Months earlier, a Chatelaine colleague had put a call out for real bodies to model Summersalt’s Sidestrokea one-shoulder, colour-blocked, popular-on-Instagram one-piece swimsuit. I’ve been known to Bridget Jones it, trying things like fronting a rock band in the name of a good story. When an idea scares me, I typically put my hand up⁠—my career in magazines has brought me so many opportunities to challenge what I believe about myself. Surely, a gregarious oversharer like myself could handle a photoshoot in her bathing suit.

And, as the mother of a daughter, I’ve become acutely aware of how society tells girls and women what to think of their bodies: how to police and protect them, how to make them smaller, how to take up less space. Experiencing it is one thing, but watching the multitude of messages barraged onto a small, female-identifying child is another altogether. It makes you hit the rewind button on everything you've consciously or subconsciously absorbed about your physical self. For me, all those pressures manifested as an eating disorder at 18 and lifelong body image issues that I continue to work through. In my household, I’m very careful not to weight shame and try to promote an active lifestyle as a means to gain health and strength—rather than weight loss.

The swimsuit photo shoot seemed like a great opportunity to proudly show my kids that you can be fabulous at any age. Many years ago, in the pages of Chatelaine, a young writer named Lora Grady wrote about buying her first bikini as a plus-sized woman. Back then, my kids were young and I was struggling to reconcile the way I saw my body with its softer, rounder, post-pregnancy lines. Reading Lora’s writing made me realize that every body is a beach body. After a lifetime of diets, restrictions, ab exercises and self-loathing, I decided to buy a bikini and let it all hang out.
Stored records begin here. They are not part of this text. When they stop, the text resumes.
Lemma waits_on w s s' x a c ks :
  lost w s -> actors s !! x = Some a -> ph a = Waiting c w ks -> astep s s' ->
  exists a', actors s' !! x = Some a' /\ ph a' = Waiting c w ks.
Proof.
  intros [_ Hc] Hx Hp Hstep. destruct Hstep as [s s' Hstep|s k]; [|by apply (phase_Poison k s x a)].
  destruct Hstep as [s y b d cs Hy Hpy Hpl|s y b d ks' Hy Hpy Hks|s y b d k ks' s1 w' Hy Hpy HP|s y b d w' ks' Hy Hpy Hw|s y b d Hy Hpy].
  - set (g := fun a => set_pills cs (set_ph (Leaving d) a)).
    assert (H1 : exists a', actors (upd y g s) !! x = Some a' /\ ph a' = Waiting c w ks).
    { apply (phase_upd y g s x a); [done|done|]. intros ->. congruence. }
    destruct (parentCtx b) as [p|]; [|done]. cbn [leave_parent]. destruct H1 as (a' & H1 & H2). by apply (phase_upd p _ _ x a').
  - apply (phase_upd y _ s x a); [done|done|]. intros ->. congruence.
  - destruct (phase_Poison k s x a _ Hx Hp) as (a' & H1 & H2). rewrite HP in H1. apply (phase_upd y _ s1 x a'); [done|done|].
    intros ->. congruence.
  - apply (phase_upd y _ s x a); [done|done|]. intros ->. assert (b = a) as -> by congruence. congruence.
  - apply (phase_upd y (set_ph (Gone d)) s x a); [done|done|]. intros ->. congruence.
Qed.

(** ** Correctness of the shutdown *)



(** A root with a child and a grandchild, and another root. *)
Definition demo_trees : system :=
  SpawnChild "a/b/1" "c" "2" (SpawnChild "a" "b" "1" (Spawn "z" (Spawn "a" (mkSystem ∅ [])))).
Definition demo_poisoned : system := (Poison "a" demo_trees).1.

Lemma demo_poisoned_standing : standing demo_poisoned.
Proof.
  apply Poison_standing.
  - apply SpawnChild_standing; [|by eexists|done]. apply SpawnChild_standing; [|by eexists|done].
    apply Spawn_standing, Spawn_standing, standing_empty.
  - intros x a Hx%elem_of_map_to_list. vm_compute in Hx.
    repeat (apply elem_of_cons in Hx as [Hx|Hx]; [by injection Hx as _ ->|]). by apply elem_of_nil in Hx.
  - by eexists.
Qed.


(** The child has been poisoned before the parent takes its pill. *)
Definition demo_twice : system :=
  mkSystem
    (<["p"%string := mkActor None {["p/c/1"%string]} [] 1 (Waiting ("p"%string, 0%nat) ("p/c/1"%string, 1%nat) [])]>
    (<["p/c/1"%string := mkActor (Some "p"%string) ∅ [("p/c/1"%string, 0%nat); ("p/c/1"%string, 1%nat)] 2 Running]> ∅)) [].

(** [send] and [sendPriority]. *)
Definition send_with (priority : bool) (pid : option PID) (msg : any) (sender : option PID)
    (e : Engine) : outcome Engine :=
  match pid with
  | None => Returns e
  | Some target =>
      if isLocalMessage target e then send_local priority pid msg sender e
      else if negb (remote e) then broadcast (AEngineRemoteMissingEvent target sender msg) e
      else Returns (to_remote (mkRemoteSend priority target msg sender) e)
  end.
End sending.

(** [BroadcastEvent] sends to the event stream, which may broadcast again. *)
Fixpoint BroadcastEvent (fuel : nat) (msg : any) (e : Engine) : outcome Engine :=
  match fuel with
  | O => OutOfFuel
  | S fuel =>
      match eventStream e with
      | None => Returns e
      | Some es => send_with (BroadcastEvent fuel) false (Some es) msg None e
      end
  end.

Definition send (fuel : nat) := send_with (BroadcastEvent fuel) false.
Definition sendPriority (fuel : nat) := send_with (BroadcastEvent fuel) true.
Definition SendLocal (fuel : nat) := send_local (BroadcastEvent fuel) false.
Definition SendPriorityLocal (fuel : nat) := send_local (BroadcastEvent fuel) true.

Definition Send fuel pid msg := send fuel pid msg None.
Definition SendWithSender fuel pid msg sender := send fuel pid msg sender.
Definition SendPriority fuel pid msg := sendPriority fuel pid msg None.
Definition SendPriorityWithSender fuel pid msg sender := sendPriority fuel pid msg sender.

(** ** Spawning *)

(** [Registry.add]; [start] is [proc.Start()], which runs after the lock is
    released. *)
Definition add (fuel : nat) (proc : Processer) (start : Engine -> outcome Engine) (e : Engine)
  : outcome Engine :=
  match registry e !! ID (proc_PID proc) with
  | Some _ => BroadcastEvent fuel (AActorDuplicateIdEvent (proc_PID proc)) e
  | None => start (set_registry (<[ID (proc_PID proc) := proc]> (registry e)) e)
  end.

Definition SpawnProc (fuel : nat) (proc : Processer) (start : Engine -> outcome Engine) (e : Engine)
  : outcome (Engine * PID) :=
  obind (add fuel proc start e) (fun e => Returns (e, proc_PID proc)).

(** [Spawn]: [rnd] is the decimal random number used when no id is given. *)
Definition Spawn (fuel : nat) (kind id rnd : string) (start : Engine -> outcome Engine) (e : Engine)
  : outcome (Engine * PID) :=
  let id := if (String.length id =? 0)%nat then rnd else id in
  SpawnProc fuel (PMailbox (NewPID (address e) (kind +:+ pidSeparator +:+ id)) []) start e.

Definition new_engine (addr : string) (rem : bool) : Engine :=
  mkEngine ∅ addr rem None ∅ [] 0 [].

(** The configuration holds a remote, here by its address. *)
Record EngineConfig := mkEngineConfig { cfg_remote : option string }.
Definition NewEngineConfig : EngineConfig := mkEngineConfig None.
Definition WithRemote (addr : string) (c : EngineConfig) : EngineConfig := mkEngineConfig (Some addr).

(** [remote_start] is what the [Start] of the remote answers: [Some err] on failure. *)
Definition NewEngine (fuel : nat) (config : EngineConfig) (remote_start : option string) (rnd : string)
  : outcome (Engine + string) :=
  let spawn e := obind (Spawn fuel "eventstream" "" rnd Returns e)
    (fun '(e, es) => Returns (inl (set_eventStream (Some es) e))) in
  match cfg_remote config with
  | None => spawn (new_engine LocalLookupAddr false)
  | Some addr =>
      match remote_start with
      | Some err => Returns (inr ("failed to start remote: " +:+ err)%string)
      | None => spawn (new_engine addr true)
      end
  end.

(** ** Poison pills *)

(** [sendPoisonPill]: it returns the context that is done when the actor has
    stopped. *)
Definition sendPoisonPill (fuel : nat) (graceful : bool) (pid : option PID) (e : Engine)
  : outcome (Engine * Z) :=
  let '(c, e) := fresh_ref e in
  let pill := APoisonPill graceful (Some c) in
  match get pid e with
  | None => obind (BroadcastEvent fuel (ADeadLetterEvent pid pill None) e)
                  (fun e => Returns (cancel_ctx c e, c))
  | Some _ => obind (SendLocal fuel pid pill None e) (fun e => Returns (e, c))
  end.

Definition Stop (fuel : nat) := sendPoisonPill fuel false.
Definition Poison (fuel : nat) := sendPoisonPill fuel true.

(** [PoisonCtx]: the context it returns is derived from the caller's, [parent]. *)
Definition PoisonCtx (fuel : nat) (parent : Z) (pid : option PID) (e : Engine) : outcome (Engine * (Z * Z)) :=
  obind (sendPoisonPill fuel true pid e) (fun '(e, c) => Returns (e, (parent, c))).

(** A derived context is done when its parent is or when it was cancelled. *)
Definition derived_done (ctx : Z * Z) (e : Engine) : bool :=
  bool_decide (ctx.1 ∈ done_ctx e \/ ctx.2 ∈ done_ctx e).

(** ** Other operations *)

Definition ClearMailbox (pid : option PID) (e : Engine) : Engine :=
  match get pid e with
  | Some (PMailbox p _) => set_registry (<[ID p := PMailbox p []]> (registry e)) e
  | _ => e
  end.

Definition Subscribe (fuel : nat) (pid : pid_ptr) (e : Engine) : outcome Engine :=
  Send fuel (eventStream e) (AEventSub pid) e.
Definition Unsubscribe (fuel : nat) (pid : pid_ptr) (e : Engine) : outcome Engine :=
  Send fuel (eventStream e) (AEventUnsub pid) e.

(** ** Responses *)

Definition NewResponse (rnd : string) (e : Engine) : Engine * Processer :=
  let '(c, e) := fresh_ref e in
  (set_results (<[c := []]> (results e)) e,
   PResponse (NewPID (address e) ("response" +:+ pidSeparator +:+ rnd)) c).

Definition Request (fuel : nat) (pid : option PID) (msg : any) (rnd : string) (e : Engine)
  : outcome (Engine * Processer) :=
  let '(e, resp) := NewResponse rnd e in
  obind (add fuel resp Returns e) (fun e =>
  obind (SendWithSender fuel pid msg (Some (proc_PID resp)) e) (fun e => Returns (e, resp))).

(** [Result()]: [expired] says whether the deadline has passed; when a message is
    there too, [select] may take either branch, as [prefer_ctx] says. *)
Definition Result (resp_pid : PID) (c : Z) (expired prefer_ctx : bool) (e : Engine)
  : outcome (Engine * option any) :=
  match default [] (results e !! c), expired with
  | m :: _, false => Returns (Remove resp_pid (set_results (<[c := []]> (results e)) e), Some m)
  | m :: _, true =>
      if prefer_ctx then Returns (Remove resp_pid e, None)
      else Returns (Remove resp_pid (set_results (<[c := []]> (results e)) e), Some m)
  | [], true => Returns (Remove resp_pid e, None)
  | [], false => Blocks
  end.

(** ** Context operations that go through the engine ([actor/context.go]) *)

Definition Respond (fuel : nat) (sender : option PID) (msg : any) (e : Engine) : outcome Engine :=
  match sender with
  | None => Returns e
  | Some _ => Send fuel sender msg e
  end.

Definition Forward (fuel : nat) (self : PID) (msg : any) (target : option PID) (e : Engine)
  : outcome Engine := SendWithSender fuel target msg (Some self) e.

Definition Context_Send (fuel : nat) (self : PID) (pid : option PID) (msg : any) (e : Engine) : outcome Engine :=
  SendWithSender fuel pid msg (Some self) e.
Definition Context_SendPriority (fuel : nat) (self : PID) (pid : option PID) (msg : any) (e : Engine)
  : outcome Engine := SendPriorityWithSender fuel pid msg (Some self) e.
Definition Context_Request (fuel : nat) (pid : option PID) (msg : any) (rnd : string) (e : Engine)
  : outcome (Engine * Processer) := Request fuel pid msg rnd e.
Definition Context_GetPID (id : string) (e : Engine) : option PID := proc_PID <$> getByID id e.
Definition Context_ClearMailbox (self : PID) (e : Engine) : Engine := ClearMailbox (Some self) e.

(** [SpawnChild]: also returns the new children of the context. *)
Definition SpawnChild (fuel : nat) (self : PID) (children : gmap string PID) (name id rnd : string)
    (start : Engine -> outcome Engine) (e : Engine) : outcome (Engine * PID * gmap string PID) :=
  obind (Spawn fuel (ID self +:+ pidSeparator +:+ name) id rnd start e) (fun '(e, pid) =>
    Returns (e, pid, <[ID pid := pid]> children)).

(** ** Observations and the invariant *)

Definition mailbox (e : Engine) (id : string) : option (list Envelope) :=
  match registry e !! id with Some (PMailbox _ q) => Some q | _ => None end.

(** An actor takes the next message of its mailbox. *)
Definition pop_mailbox (id : string) (e : Engine) : option (Envelope * Engine) :=
  match registry e !! id with
  | Some (PMailbox pid (env :: q)) => Some (env, set_registry (<[id := PMailbox pid q]> (registry e)) e)
  | _ => None
  end.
Still, it was a big jump from building sandcastles in a two-piece to baring your cellulite in front of your colleagues. I’ve been pushing myself to silence the negative voices in my head and embrace my physical self as I am every day. I’ve taken and posted countless selfies since turning 40 and, with each one, I learn to see myself as beautiful. Since my divorce, I’ve taken up yoga and meditation, like a true Eat, Pray, Love cliché. Through my daily practice, I now believe that our bodies are our best friends, containing our true beauty: our spirit. I’m grateful for this 45-year-old body, that birthed and nursed two kids, this body that still dances and downward dogs and cycles, this body that hugs too tightly and for a beat too long. The cellulite, the stretch marks, the sun spots, the scars from my c-section and lumpectomy, they are just highway markers on the road of life. They remind me of where I’ve travelled, how I’ve grown and where I came from.

In a recent interview, Oprah was shocked to learn that Jennifer Lopez has days where she criticizes her looks. J.Lo! No matter how “beautiful” society deems us to be, we all have a critical inner monologue—it doesn’t matter what size, shape or age you are. But that day, dancing to Lizzo with my friends and colleagues (including the lovely, inspirational Lora Grady!), I left most of my body shame and negative thoughts on the studio backdrop. When the magazine arrived in the mail, I called my kids over. “Your mom is now officially a swimsuit model!”